There is research evidence that supports both the 'pro' and 'anti' therapist personal therapy approaches. What some consider personal therapy does provide is an updated working model of 'effective empathy' - with the important caveat of the unique quality of the individual therapist that each trainee sees, and whether the trainee is 'going through the motions' or whether they are there to take genuine responsibility to embrace and work with/accept their strengths and the honest limitations of their early life adaptations - and the uncomortable acceptance that all early experiences are not ideal(ised), but a mix of helpful and not so helpful experiences. Given the often contradictory stances within the fields of counselling and psychotherapy, prospective clients are invited to consider this question : Would you go to a place that someone invites you to go given that they themselves have not - or simply do not choose to go to? (bearing in mind that this of course is a choice, and of course effective therapy does not always require in depth working - or that some modes of therapy work in a different way). So, this question may be relevant to you or not at all. You may find the following links and further reading of interest. If there is any aspect ot this you wish to discuss or ask about, please feel free to contact me.
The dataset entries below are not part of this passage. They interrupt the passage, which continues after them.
(* ===== verification/Service.v ===== *)
(** * The identity service (internal/server/identity/service.go)

    Between the servers and the repository: configuration gates, secrets that are turned
    into salted digests before anything is stored, fresh identifiers and salts, and the two
    ends of adding a device. Time and randomness are streams of answers; the options that
    replace the clock and the identifier factory are not modelled. *)

From S2P Require Import Prelude Utf8 GoStrings Keys Streams Sha256 Json SqlRepo SqlDB SqlIdentity SqlIdentityLaws SqlCredentials SqlApps.
Import sqlite db identity identitylaws credentials catalog.

Module service.

Inductive SvcErr := ErrSQL (e : error) | ErrGateDisabled | ErrSecret | ErrRandom.

(** The part of the configuration that the service reads. *)
Record Config := mkConfig {
  HTTP_Enabled : bool; SSH_Enabled : bool; Gateway_Enabled : bool; MaxApps : Z; MaxDeployments : Z; MaxSessions : Z }.

(** [s_clock] answers [s.now] and [s_rand] answers [rand.Read], [None] for an error. *)
Record Service := mkService { s_repo : Repo; s_cfg : Config; s_clock : list Time; s_rand : list (option bytes) }.

Definition Svc (A : Type) : Type := Service -> Service * (SvcErr + A).
Definition svc_ret {A} (a : A) : Svc A := fun s => (s, inr a).
Definition svc_err {A} (e : SvcErr) : Svc A := fun s => (s, inl e).
Definition svc_bind {A B} (c : Svc A) (k : A -> Svc B) : Svc B :=
  fun s => let '(s, r) := c s in match r with inl e => (s, inl e) | inr a => k a s end.

Declare Scope svc_scope.
Delimit Scope svc_scope with svc.
Notation "'let*' x ':=' c 'in' k" := (svc_bind c (fun x => k))
  (at level 10, x binder, c at level 100, k at level 200, right associativity) : svc_scope.
Open Scope svc_scope.

(** A call of the repository. *)
Definition with_repo {A} (f : Repo -> Repo * (error + A)) : Svc A :=
  fun s => let '(r, res) := f (s_repo s) in
           (mkService r (s_cfg s) (s_clock s) (s_rand s), match res with inl e => inl (ErrSQL e) | inr a => inr a end).
Definition s_now : Svc Time :=
  fun s => match s_clock s with
           | [] => (s, inr 0)
           | t :: ts => (mkService (s_repo s) (s_cfg s) ts (s_rand s), inr t)
           end.
(** [rand.Read] fills the buffer. *)
Definition read_random (size : nat) (l : list (option bytes)) : list (option bytes) * option bytes :=
  match l with
  | [] => ([], None)
  | b :: bs => (bs, (fun b => take size (b ++ replicate size 0)) <$> b)
  end.
Definition draw (size : nat) (s : Service) : Service * option bytes :=
  let '(bs, b) := read_random size (s_rand s) in (mkService (s_repo s) (s_cfg s) (s_clock s) bs, b).
Definition randomBytes (size : nat) : Svc bytes :=
  fun s => let '(s, b) := draw size s in (s, match b with Some b => inr b | None => inl ErrRandom end).

(** [%x] of a number *)
Fixpoint hex_digits (fuel : nat) (n : Z) (acc : bytes) : bytes :=
  match fuel with
  | O => acc
  | S fuel => if n <? 16 then hex_char n :: acc else hex_digits fuel (n / 16) (hex_char (n mod 16) :: acc)
  end.
Definition hex_number (n : Z) : bytes := if n <? 0 then 45 :: hex_digits 16 (- n) [] else hex_digits 16 n [].

Definition randomID (prefix : bytes) : Svc bytes :=
  fun s => let '(s, r) := randomBytes 16 s in
           match r with
           | inl _ => (let* t := s_now in svc_ret (prefix ++ str "_" ++ hex_number (UnixNano t))) s
           | inr b => (s, inr (prefix ++ str "_" ++ hex b))
           end.

Inductive Gate := GateHTTP | GateSSH | GateGateway.
Definition enabled (c : Config) (g : Gate) : bool :=
  match g with GateHTTP => HTTP_Enabled c | GateSSH => SSH_Enabled c | GateGateway => Gateway_Enabled c end.
Definition requireGate (g : Gate) : Svc unit := fun s => (s, if enabled (s_cfg s) g then inr tt else inl ErrGateDisabled).

Definition validateSecret (secret : bytes) : Svc unit := if (len secret <? 16) || (4096 <? len secret) then svc_err ErrSecret else svc_ret tt.
Definition deriveVerifier (salt secret : bytes) : bytes := sha256 (salt ++ secret).

(** [base64.RawURLEncoding] *)
Definition raw_url (b : bytes) : bytes :=
  map (fun c => if c =? 43 then 45 else if c =? 47 then 95 else c) (List.filter (fun c => negb (c =? 61)) (json.b64_encode b)).

(** The instants of a challenge. *)
Definition minute : Z := 60 * 1000000000.

Section Operations.
Context `{Platform}.

Record RegisterInput := mkRegister { rg_Handle : bytes; rg_DeviceName : bytes; rg_PublicKey : bytes; rg_Fingerprint : bytes; rg_RecoverySecret : bytes }.
Record EnrollmentChallenge := mkChallenge { ec_ID : bytes; ec_AuthorID : bytes; ec_DeviceName : bytes; ec_Secret : bytes; ec_ExpiresAt : Time }.

Definition CreateBootstrapAuthorityLocal (id handle deviceName salt verifier : bytes) (expiresAt : Time) : Svc BootstrapAuthority :=
  with_repo (fun r => CreateBootstrapAuthority r id handle deviceName salt verifier expiresAt).
Definition BootstrapCredential (id : bytes) : Svc BootstrapAuthority := with_repo (fun r => BootstrapAuthorityCredential r id).
Definition EnrollmentCredential (id : bytes) : Svc PairingCredential := with_repo (fun r => identity.EnrollmentCredential r id).
Definition RecoveryCredential (handle : bytes) : Svc PairingCredential := with_repo (fun r => identity.RecoveryCredential r handle).
Definition CompleteBootstrapRegistration (authorityID verifier : bytes) (i : RegistrationInput) : Svc (Author * Device) :=
  with_repo (fun r => identity.CompleteBootstrapRegistration r authorityID verifier i).
Definition CompleteDeviceAdditionVerifier (i : DeviceEnrollmentInput) : Svc Device := with_repo (fun r => CompleteDeviceEnrollment r i).
Definition CompleteRecovery (i : RecoveryInput) : Svc Device := with_repo (fun r => identity.CompleteRecovery r i).
Definition author (id : bytes) : Svc Author := with_repo (fun r => get_author r id).

Definition registerAuthor (i : RegisterInput) : Svc (Author * Device) :=
  let* _ := validateSecret (rg_RecoverySecret i) in
  let* authorID := randomID (str "author") in
  let* deviceID := randomID (str "device") in
  let* salt := randomBytes 16 in
  let* created := s_now in
  fun s =>
  let quota := mkQuotaInput authorID (mkQuota (MaxApps (s_cfg s)) (MaxDeployments (s_cfg s)) 0 (MaxSessions (s_cfg s))) in
  with_repo (fun r => RegisterAuthor r (mkRegistration authorID (rg_Handle i) deviceID (rg_DeviceName i) (rg_PublicKey i) (rg_Fingerprint i)
    salt (deriveVerifier salt (rg_RecoverySecret i)) created (Some quota))) s.
Definition RegisterAuthor (i : RegisterInput) : Svc (Author * Device) := let* _ := requireGate GateHTTP in registerAuthor i.
Definition RegisterAuthorLocal (i : RegisterInput) : Svc (Author * Device) := registerAuthor i.

Definition beginDeviceAddition (authorID issuingDeviceID deviceName : bytes) : Svc EnrollmentChallenge :=
  let* rawSecret := randomBytes 32 in
  let secret := raw_url rawSecret in
  let* salt := randomBytes 16 in
  let* t := s_now in
  let expires := t + 15 * minute in
  let* id := randomID (str "enroll") in
  let* token := with_repo (fun r => CreateEnrollmentToken r (mkTokenInput id authorID (str "add_device") (str "device") issuingDeviceID deviceName
                                     salt (deriveVerifier salt secret) expires)) in
  svc_ret (mkChallenge (t_ID token) (tk_author (t_row token)) (tk_name (t_row token)) secret expires).
Definition BeginDeviceAddition (authorID issuingDeviceID deviceName : bytes) : Svc EnrollmentChallenge :=
  let* _ := requireGate GateSSH in beginDeviceAddition authorID issuingDeviceID deviceName.

Definition CompleteDeviceAddition (tokenID secret publicKey fingerprint : bytes) : Svc Device :=
  let* _ := requireGate GateSSH in
  let* _ := validateSecret secret in
  let* salt := with_repo (fun r => EnrollmentSalt r tokenID) in
  let* id := randomID (str "device") in
  with_repo (fun r => CompleteDeviceEnrollment r (mkEnrollment tokenID id publicKey fingerprint (deriveVerifier salt secret))).

Definition RotateRecovery (authorID currentSecret nextSecret : bytes) : Svc unit :=
  let* _ := validateSecret currentSecret in
  let* _ := validateSecret nextSecret in
  let* currentSalt := with_repo (fun r => RecoverySalt r authorID) in
  let* salt := randomBytes 16 in
  with_repo (fun r => identity.RotateRecovery r authorID (deriveVerifier currentSalt currentSecret) salt (deriveVerifier salt nextSecret)).

Definition RenameAuthor (authorID newHandle : bytes) (reserveUntil : Time) : Svc unit :=
  with_repo (fun r => identity.RenameAuthor r authorID newHandle reserveUntil).
Definition RetireAuthor (authorID recoverySecret : bytes) (reserveUntil : Time) : Svc unit :=
  let* _ := validateSecret recoverySecret in
  let* salt := with_repo (fun r => RecoverySalt r authorID) in
  with_repo (fun r => identity.RetireAuthor r authorID (deriveVerifier salt recoverySecret) reserveUntil).
Definition RetireAuthorLocal (authorID : bytes) (reserveUntil : Time) : Svc unit :=
  with_repo (fun r => identity.RetireAuthor r authorID [] reserveUntil).

Definition RevokeDevice (authorID actorDeviceID targetDeviceID : bytes) : Svc unit :=
  let* _ := requireGate GateSSH in with_repo (fun r => RevokeDeviceAuthorized r authorID actorDeviceID targetDeviceID).
Definition RevokeDeviceByRecovery (authorID recoverySecret targetDeviceID : bytes) : Svc unit :=
  let* _ := validateSecret recoverySecret in
  let* salt := with_repo (fun r => RecoverySalt r authorID) in
  with_repo (fun r => RevokeDeviceWithRecovery r authorID (deriveVerifier salt recoverySecret) targetDeviceID).

Definition CreateApp (authorID actorDeviceID appID name kind accessMode : bytes) : Svc App :=
  let* _ := requireGate GateGateway in
  let* created := s_now in
  with_repo (fun r => catalog.CreateApp r (mkAppInput appID authorID name kind accessMode actorDeviceID created)).
Definition AddAccessKey (i : AccessKeyInput) : Svc AccessKey :=
  let* _ := requireGate GateGateway in with_repo (fun r => catalog.AddAccessKey r i).
Definition ListAccessKeys (authorID appID : bytes) : Svc (list AccessKey) :=
  let* _ := requireGate GateGateway in with_repo (fun r => catalog.ListAccessKeys r authorID appID).
Definition RemoveAccessKey (authorID appID keyID actorDeviceID : bytes) : Svc unit :=
  let* _ := requireGate GateGateway in with_repo (fun r => catalog.RemoveAccessKey r authorID appID keyID actorDeviceID).

Definition Deploy (i : DeploymentInput) : Svc Deployment :=
  let* _ := requireGate GateGateway in
  let* deployment := with_repo (fun r => CreateDeployment r i) in
  let* _ := with_repo (fun r => ActivateDeployment r (di_AppID i) (de_ID deployment)) in
  svc_ret deployment.

Definition ListAudit (f : AuditFilter) : Svc (list AuditEvent) := with_repo (fun r => ListAuditFiltered r f).
Definition PruneAudit (before : Time) : Svc Z := with_repo (fun r => identity.PruneAudit r before).
Definition Devices (authorID : bytes) : Svc (list Device) := with_repo (fun r => ListDevices r authorID).
End Operations.
End service.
12th February 2016: Social Media - use and mis-use... part 2 Digital Policy
The world of social media and networking provides those who have/choose to access it with a vast range of opportunities. For society as a whole, it seems that this has fostered a culture of 'Immediacy' - that we can gain gratification of our need for answers, contact and recognition at the swipe of a screen, tap of a finger or press of a key. For this reason, I have decided to provide a Digital Policy (see main website headers), so that people understand the parameters not just for contact with me, but the ways in which therapy both engages with the use of social media, whilst at the same time protecting the necessary boundaries of confidentiality that are central to the safety and well being of current and potential clients, myself, the profession and wider society. If you wish to know more, feel free to contact me to discuss.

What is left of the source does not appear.